*YOUR ASSIGNMENT*. Filter the entries below, keeping every line that has the word "formula".

>>>

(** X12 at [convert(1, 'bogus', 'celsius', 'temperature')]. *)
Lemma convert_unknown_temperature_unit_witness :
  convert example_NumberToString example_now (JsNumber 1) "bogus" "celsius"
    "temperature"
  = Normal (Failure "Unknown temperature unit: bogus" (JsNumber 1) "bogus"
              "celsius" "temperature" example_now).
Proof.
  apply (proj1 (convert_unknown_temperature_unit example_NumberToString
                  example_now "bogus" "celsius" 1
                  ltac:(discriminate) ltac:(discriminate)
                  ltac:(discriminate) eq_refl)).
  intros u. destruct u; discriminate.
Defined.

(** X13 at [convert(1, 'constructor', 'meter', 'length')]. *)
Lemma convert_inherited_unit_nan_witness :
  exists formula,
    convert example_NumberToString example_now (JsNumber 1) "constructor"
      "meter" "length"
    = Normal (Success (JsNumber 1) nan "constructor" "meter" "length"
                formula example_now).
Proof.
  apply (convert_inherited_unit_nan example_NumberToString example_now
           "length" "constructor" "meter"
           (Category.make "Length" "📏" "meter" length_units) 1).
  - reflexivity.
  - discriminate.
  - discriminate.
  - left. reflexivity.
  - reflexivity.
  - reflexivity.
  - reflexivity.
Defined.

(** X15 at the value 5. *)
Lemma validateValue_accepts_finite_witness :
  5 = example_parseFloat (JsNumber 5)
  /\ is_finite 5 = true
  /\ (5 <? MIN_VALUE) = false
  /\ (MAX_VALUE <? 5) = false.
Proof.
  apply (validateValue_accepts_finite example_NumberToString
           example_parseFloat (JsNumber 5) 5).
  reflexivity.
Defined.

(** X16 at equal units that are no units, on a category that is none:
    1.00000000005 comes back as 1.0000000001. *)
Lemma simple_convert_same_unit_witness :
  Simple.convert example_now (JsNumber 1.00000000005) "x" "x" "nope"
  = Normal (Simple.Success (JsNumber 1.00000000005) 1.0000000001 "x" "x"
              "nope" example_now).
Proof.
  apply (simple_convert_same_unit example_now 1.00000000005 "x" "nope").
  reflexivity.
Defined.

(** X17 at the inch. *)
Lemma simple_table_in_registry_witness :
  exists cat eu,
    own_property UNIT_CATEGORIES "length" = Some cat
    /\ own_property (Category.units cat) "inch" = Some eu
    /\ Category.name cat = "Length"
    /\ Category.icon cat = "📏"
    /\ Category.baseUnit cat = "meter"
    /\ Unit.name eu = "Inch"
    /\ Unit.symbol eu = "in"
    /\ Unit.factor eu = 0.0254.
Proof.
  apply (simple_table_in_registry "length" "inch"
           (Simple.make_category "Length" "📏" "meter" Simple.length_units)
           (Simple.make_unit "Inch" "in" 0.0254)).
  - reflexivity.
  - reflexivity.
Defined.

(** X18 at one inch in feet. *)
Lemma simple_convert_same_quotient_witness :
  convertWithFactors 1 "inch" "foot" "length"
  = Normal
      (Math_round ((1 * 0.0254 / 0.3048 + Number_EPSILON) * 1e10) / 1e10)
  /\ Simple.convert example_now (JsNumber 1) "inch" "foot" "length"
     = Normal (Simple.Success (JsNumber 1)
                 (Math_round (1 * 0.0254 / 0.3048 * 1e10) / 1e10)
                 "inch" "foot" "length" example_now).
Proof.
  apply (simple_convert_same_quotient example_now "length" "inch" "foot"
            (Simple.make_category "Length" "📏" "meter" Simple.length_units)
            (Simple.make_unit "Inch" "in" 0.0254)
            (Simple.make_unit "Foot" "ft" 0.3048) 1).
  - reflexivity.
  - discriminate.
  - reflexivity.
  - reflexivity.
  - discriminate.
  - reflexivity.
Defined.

<<<
>>>

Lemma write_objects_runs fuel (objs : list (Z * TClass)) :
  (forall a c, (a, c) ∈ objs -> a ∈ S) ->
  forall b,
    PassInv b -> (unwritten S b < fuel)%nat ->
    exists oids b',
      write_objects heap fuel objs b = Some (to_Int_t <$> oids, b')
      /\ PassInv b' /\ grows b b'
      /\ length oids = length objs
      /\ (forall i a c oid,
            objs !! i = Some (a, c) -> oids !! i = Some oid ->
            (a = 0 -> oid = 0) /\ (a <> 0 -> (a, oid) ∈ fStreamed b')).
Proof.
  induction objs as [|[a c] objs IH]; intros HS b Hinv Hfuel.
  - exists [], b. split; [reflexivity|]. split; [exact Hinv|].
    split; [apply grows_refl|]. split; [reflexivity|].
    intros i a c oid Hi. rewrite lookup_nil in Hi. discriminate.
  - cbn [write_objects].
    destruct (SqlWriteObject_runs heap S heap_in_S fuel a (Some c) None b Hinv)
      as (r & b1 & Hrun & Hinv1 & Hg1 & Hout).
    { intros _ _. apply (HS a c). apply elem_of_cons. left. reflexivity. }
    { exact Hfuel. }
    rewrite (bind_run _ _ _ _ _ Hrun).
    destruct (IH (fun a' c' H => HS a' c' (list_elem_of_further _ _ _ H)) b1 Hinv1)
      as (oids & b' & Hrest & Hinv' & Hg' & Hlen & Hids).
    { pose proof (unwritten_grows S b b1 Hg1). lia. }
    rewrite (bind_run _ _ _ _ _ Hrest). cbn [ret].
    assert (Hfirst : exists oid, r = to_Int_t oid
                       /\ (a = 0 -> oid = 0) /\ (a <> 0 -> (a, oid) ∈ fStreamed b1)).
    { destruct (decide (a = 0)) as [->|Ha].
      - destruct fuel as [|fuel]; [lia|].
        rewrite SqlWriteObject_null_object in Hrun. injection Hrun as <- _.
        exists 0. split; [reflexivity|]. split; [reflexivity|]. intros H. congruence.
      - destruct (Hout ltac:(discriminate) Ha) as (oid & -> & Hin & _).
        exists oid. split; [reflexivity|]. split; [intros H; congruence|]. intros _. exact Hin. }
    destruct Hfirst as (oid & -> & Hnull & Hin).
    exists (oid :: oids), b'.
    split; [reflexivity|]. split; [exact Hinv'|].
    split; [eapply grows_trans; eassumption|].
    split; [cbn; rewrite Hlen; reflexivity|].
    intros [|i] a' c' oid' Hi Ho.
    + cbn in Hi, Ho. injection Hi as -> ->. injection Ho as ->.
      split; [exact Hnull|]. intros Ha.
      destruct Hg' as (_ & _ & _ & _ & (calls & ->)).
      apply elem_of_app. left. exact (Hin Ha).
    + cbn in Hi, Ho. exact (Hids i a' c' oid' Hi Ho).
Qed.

<<<

*RESULT*.
  exists formula,
                formula example_now).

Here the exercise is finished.